Roger Moore, Christopher Lee und Dustin Hoffman. Foto: AEDT

Die zum zweiten Mal im Rahmend er Berlinale durchgeführte Gala Cinema for Peace, an der nationale und internationale Größen aus dem Show-Biz wie George Clooney, Faye Dunaway, Papa Joop mit Tochter Jette oder Goldjüngelchen Sasha zusammen mit Politikern wie Hans-Dietrich Genscher, CDU-Generalsekretär Laurenz Meyer dem ehemaligen FDP-Bundesminister Günter Rexrodt oder Berlins Regierendem Klaus Wowereit und den üblichen Verdächtigen aus der Berliner Partyszene wie Ariane Sommer oder Udo Walz teilnahmen, erbrachte selbst einen Erlös von über 250.000 Euro. Das Geld soll dem UNICEF-Hilfswerk zur Versorgung von Kindern in Kriegsgebieten zugute kommen.

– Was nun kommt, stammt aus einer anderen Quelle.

Lemma addToStatusGroups_count (st : Status) (g : Goal.t) (gs : list StatusGroup.t) :
  statusCount st (addToStatusGroups g gs)
  = statusCount st gs + (if bool_decide (Goal.status g = st) then 1 else 0).
Proof.
  unfold statusCount. induction gs as [|s gs IH]; simpl.
  - destruct (bool_decide (Goal.status g = st)); reflexivity.
  - destruct (bool_decide (StatusGroup._id s = Goal.status g)) eqn:E; simpl.
    + apply bool_decide_eq_true in E. rewrite E.
      destruct (bool_decide (Goal.status g = st)); simpl; [reflexivity|lia].
    + apply bool_decide_eq_false in E.
      destruct (bool_decide (StatusGroup._id s = st)) eqn:E2; [|exact IH].
      apply bool_decide_eq_true in E2.
      rewrite bool_decide_eq_false_2 by congruence. lia.
Qed.

Lemma groupByStatus_facts (l : list Goal.t) (acc : list StatusGroup.t) :
  let gs := fold_left (fun gs g => addToStatusGroups g gs) l acc in
  (fold_left (fun sum s => sum + StatusGroup.totalTarget s) gs 0
   == fold_left (fun sum s => sum + StatusGroup.totalTarget s) acc 0 + sumTargets l)%Q
  /\ (fold_left (fun sum s => sum + StatusGroup.totalCurrent s) gs 0
      == fold_left (fun sum s => sum + StatusGroup.totalCurrent s) acc 0
         + sumCurrents l)%Q
  /\ forall st, statusCount st gs = statusCount st acc + countStatus st l.
Proof.
  revert acc. induction l as [|g l IH]; intros acc; simpl.
  - unfold sumTargets, sumCurrents, countStatus. simpl.
    split; [ring|]. split; [ring|]. intros st. lia.
  - destruct (IH (addToStatusGroups g acc)) as (H1 & H2 & H3).
    destruct (addToStatusGroups_totals g acc) as [T1 T2].
    split; [|split].
    + rewrite H1, T1. unfold sumTargets.
      rewrite (sumBy_cons Goal.targetAmount). ring.
    + rewrite H2, T2. unfold sumCurrents.
      rewrite (sumBy_cons Goal.currentAmount). ring.
    + intros st. rewrite H3, addToStatusGroups_count. unfold countStatus. simpl.
      destruct (bool_decide (Goal.status g = st)); simpl length; lia.
Qed.

(** X14. The three places that report a user's goal totals agree. The
    overview's [goals] block, the [overview] of the goals-progress report
    and the statistics of the unfiltered goals list give the same number of
    Active and of Completed goals, the same sum of targets and the same sum
    of amounts saved, all taken over every goal of the user. *)
Theorem goal_totals_agree :
  forall (u : UserId) (db : GoalDB),
    let block := overviewGoals u db in
    let progress := goalsProgressOverview u db in
    let listed := snd (listGoals u (GoalsQuery.mk None None) db) in
    GoalsBlock.active block = GoalStatistics.activeGoals progress
    /\ GoalsBlock.completed block = GoalStatistics.completedGoals progress
    /\ (GoalsBlock.totalTarget block == GoalStatistics.totalTargetAmount progress)%Q
    /\ (GoalsBlock.totalSaved block == GoalStatistics.totalCurrentAmount progress)%Q
    /\ GoalStatistics.totalGoals listed = GoalStatistics.totalGoals progress
    /\ GoalStatistics.activeGoals listed = GoalStatistics.activeGoals progress
    /\ GoalStatistics.completedGoals listed = GoalStatistics.completedGoals progress
    /\ (GoalStatistics.totalTargetAmount listed
        == GoalStatistics.totalTargetAmount progress)%Q
    /\ (GoalStatistics.totalCurrentAmount listed
        == GoalStatistics.totalCurrentAmount progress)%Q.
Proof.
  intros u db block progress listed.
  destruct (groupByStatus_facts (goalsOf u db) []) as (H1 & H2 & H3).
  assert (Hp : Permutation (goalsOf u db)
                 (fst (listGoals u (GoalsQuery.mk None None) db))).
  { unfold listGoals, goalsOf. simpl.
    etransitivity; [|apply sortBy_Permutation].
    erewrite filter_ext; [reflexivity|].
    intros g. unfold matchesGoalsQuery. simpl.
    rewrite !andb_true_r. reflexivity. }
  unfold block, progress, listed, overviewGoals, goalsProgressOverview,
    groupByStatus, listGoals. simpl.
  split; [rewrite H3; reflexivity|]. split; [rewrite H3; reflexivity|].
  split; [rewrite H1; simpl; ring|]. split; [rewrite H2; simpl; ring|].
  split; [f_equal; symmetry; apply Permutation_length, Hp|].
  split; [symmetry; apply countStatus_Permutation, Hp|].
  split; [symmetry; apply countStatus_Permutation, Hp|].
  split; [symmetry; apply sumTargets_Permutation, Hp|].
  symmetry; apply sumCurrents_Permutation, Hp.
Qed.

(** ** Goal progress: counts and required contribution *)

Lemma filter_partition_length {A} (p a : A -> bool) (l : list A) :
  (length (List.filter (fun x => p x && a x) l)
   + length (List.filter (fun x => negb (p x) && a x) l)
   = length (List.filter a l))%nat.
Proof.
  induction l as [|x l IH]; simpl; [reflexivity|].
  destruct (p x), (a x); simpl; lia.
Qed.

Lemma filter_map_length {A B} (f : A -> B) (p : B -> bool) (l : list A) :
  length (List.filter p (map f l)) = length (List.filter (fun x => p (f x)) l).
Proof.
  induction l as [|x l IH]; simpl; [reflexivity|].
  destruct (p (f x)); simpl; rewrite IH; reflexivity.
Qed.

(** X15. In the goals-progress report every Active goal is counted once,
    as on track or as behind: [onTrackGoals + behindGoals] is the number of
    the user's Active goals, the [activeGoals] of the report's overview;
    goals of any other status are in neither count. *)
Theorem onTrack_and_behind_partition_active :
  forall (now : Z) (u : UserId) (db : GoalDB),
    GoalsProgress.onTrackGoals (goalsProgress now u db)
    + GoalsProgress.behindGoals (goalsProgress now u db)
    = GoalStatistics.activeGoals (goalsProgressOverview u db)
    /\ 0 <= GoalsProgress.onTrackGoals (goalsProgress now u db)
    /\ 0 <= GoalsProgress.behindGoals (goalsProgress now u db)
    /\ length (GoalsProgress.goals (goalsProgress now u db))
       = length (goalsOf u db).
Proof.
  intros now u db. unfold goalsProgress, goalsProgressOverview. simpl.
  split; [|split; [lia|split; [lia|apply length_map]]].
  unfold countStatus. rewrite <- Nat2Z.inj_add. f_equal.
  rewrite (filter_partition_length GoalProgress.isOnTrack
             (fun g => bool_decide (Goal.status (GoalProgress.goal g) = Active))).
  rewrite filter_map_length. reflexivity.
Qed.

Lemma Qmax_ge_r (a b : Q) : (b <= Qmax a b)%Q.
Proof.
  unfold Qmax. destruct (Qle_bool a b) eqn:E; [apply Qle_refl|].
  apply Qlt_le_weak, Qnot_le_lt. intros H. apply Qle_bool_iff in H. congruence.
Qed.

(** X16. The required monthly contribution divides what remains by the
    months remaining, 30 days each and never fewer than a tenth of a month:
    so it is defined and not negative whatever the dates, it is 0 exactly
    when nothing remains, it is at most ten times the remaining amount, and
    with three days or more to go it is the remaining amount times 30 over
    the days remaining. *)
Theorem requiredMonthlyContribution_bounded :
  forall (now : Z) (g : Goal.t),
    let r := goalProgress now g in
    (GoalProgress.remainingAmount r == remainingAmount g)%Q
    /\ GoalProgress.daysRemaining r = daysRemaining now g
    /\ (0 <= GoalProgress.requiredMonthlyContribution r)%Q
    /\ ((GoalProgress.requiredMonthlyContribution r == 0)%Q
        <-> (GoalProgress.remainingAmount r == 0)%Q)
    /\ (GoalProgress.requiredMonthlyContribution r
        <= 10 * GoalProgress.remainingAmount r)%Q
    /\ (3 <= GoalProgress.daysRemaining r ->
        (GoalProgress.requiredMonthlyContribution r
         == GoalProgress.remainingAmount r * 30
            / inject_Z (GoalProgress.daysRemaining r))%Q).
Proof.
  intros now g r. unfold r, goalProgress, remainingAmount, daysRemaining. simpl.
  set (rem := Qmax (Goal.targetAmount g - Goal.currentAmount g) 0).
  set (d := daysBetween now (Goal.targetDate g)).
  set (m := Qmax (inject_Z d / 30) (1 # 10)).
  assert (Hrem : (0 <= rem)%Q) by apply Qmax_0_r_nonneg.
  assert (Hm : (1 # 10 <= m)%Q) by apply Qmax_ge_r.
  assert (Hm0 : (0 < m)%Q) by (eapply Qlt_le_trans; [|exact Hm]; reflexivity).
  assert (Hnz : ~ (m == 0)%Q) by (intros E; rewrite E in Hm0; discriminate).
  split; [reflexivity|]. split; [reflexivity|].
  split; [apply Qle_shift_div_l; [exact Hm0|]; rewrite Qmult_0_l; exact Hrem|].
  split; [|split].
  - split; intros H.
    + assert (E : (rem == rem / m * m)%Q) by (field; exact Hnz).
      rewrite E, H. ring.
    + rewrite H. unfold Qdiv. ring.
  - apply Qle_shift_div_r; [exact Hm0|].
    apply (Qle_trans _ (10 * rem * (1 # 10))); [ring_simplify; apply Qle_refl|].
    apply Qmult_le_compat_nonneg.
    + split; [|apply Qle_refl].
      apply (Qle_trans _ (10 * 0)); [discriminate|].
      apply Qmult_le_l; [reflexivity|exact Hrem].
    + split; [discriminate|exact Hm].
  - intros Hd.
    assert (Hd3 : (inject_Z 3 <= inject_Z d)%Q) by (rewrite <- Zle_Qle; exact Hd).
    assert (Em : (m == inject_Z d / 30)%Q).
    { unfold m, Qmax. destruct (Qle_bool _ (1 # 10)) eqn:E; [|reflexivity].
      apply Qle_bool_iff in E. apply Qle_antisym; [|exact E].
      apply Qle_shift_div_l; [reflexivity|].
      eapply Qle_trans; [|exact Hd3]. discriminate. }
    rewrite Em. field. apply inject_Z_nonzero. lia.
Qed.

(** ** Listing expenses: summary and pages *)

Lemma summarize_totalAmount (l : list Expense.t) :
  Summary.totalAmount (summarize l) = sumExpenses l.
Proof. destruct l; reflexivity. Qed.

Lemma summarize_count (l : list Expense.t) :
  Summary.count (summarize l) = Z.of_nat (length l).
Proof. destruct l; reflexivity. Qed.

Lemma summarize_average (l : list Expense.t) :
  (Summary.averageAmount (summarize l) * inject_Z (Summary.count (summarize l))
   == Summary.totalAmount (summarize l))%Q.
Proof.
  destruct l as [|e l]; [reflexivity|].
  unfold summarize. cbn [Summary.averageAmount Summary.count Summary.totalAmount].
  field. apply inject_Z_nonzero. simpl length. lia.
Qed.

Lemma sortBy_newerExpense_sorted (l : list Expense.t) :
  StronglySorted newestFirst (sortBy newerExpense l).
Proof.
  apply sortBy_StronglySorted; unfold newestFirst, newerExpense.
  - intros x y z. lia.
  - intros x y H. lia.
  - intros x y H. lia.
Qed.

Lemma StronglySorted_take {A} (R : A -> A -> Prop) (n : nat) (l : list A) :
  StronglySorted R l -> StronglySorted R (take n l).
Proof.
  revert n. induction l as [|x l IH]; intros [|n] H; simpl; try constructor.
  - apply StronglySorted_inv in H as [H _]. apply IH. exact H.
  - apply StronglySorted_inv in H as [_ H].
    apply List.Forall_forall. intros y Hy. apply In_take in Hy.
    rewrite List.Forall_forall in H. auto.
Qed.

Gefüllt wurde der Topf nicht nur mit den für einen Dinnerplatz mehrere 1.000 Euro zahlenden Platzkarten, sondern auch mit einer skurrilen Auktion: Für gut 30.000 Euro ging dabei etwa ein VW Beetle mit - angereichert durch einen Petticoat von Nina Hagen. Freuen dürfen sich andere spendable Mitbieter beispielsweise über einen Abend mit Veronica Ferres sowie das "Gladiator"-Schwert von Ralf Möller.

Die Gastgeberrolle über den Abend, der mit dem Entzünden der von Möller in Empfang genommenen Welt-Friedensflamme am Gendarmenmarkt um 16.00 Uhr startete und weit nach Mitternacht in den Salons und der Lounge des Konzerthauses endete, hatte Roger Moore als UNICEF-Botschafter übernommen. "007" präsentierte stolz das Bundesverdienstkreuz am Revers, das ihm Bundespräsident Rau am Mittag erst übergeben hatte. Um sich geschart hatte Moore neben Hoffman unter anderem auch Christopher Lee. Der Altstar bekam genauso wie der Spontanredner vor ihm stehenden Applaus, als er einen 1941 geschriebenen Brief von Mahatma Gandhi an Hitler mit der Aufforderung: "Im Namen der Menschlichkeit, stoppen Sie den Krieg!" vortrug.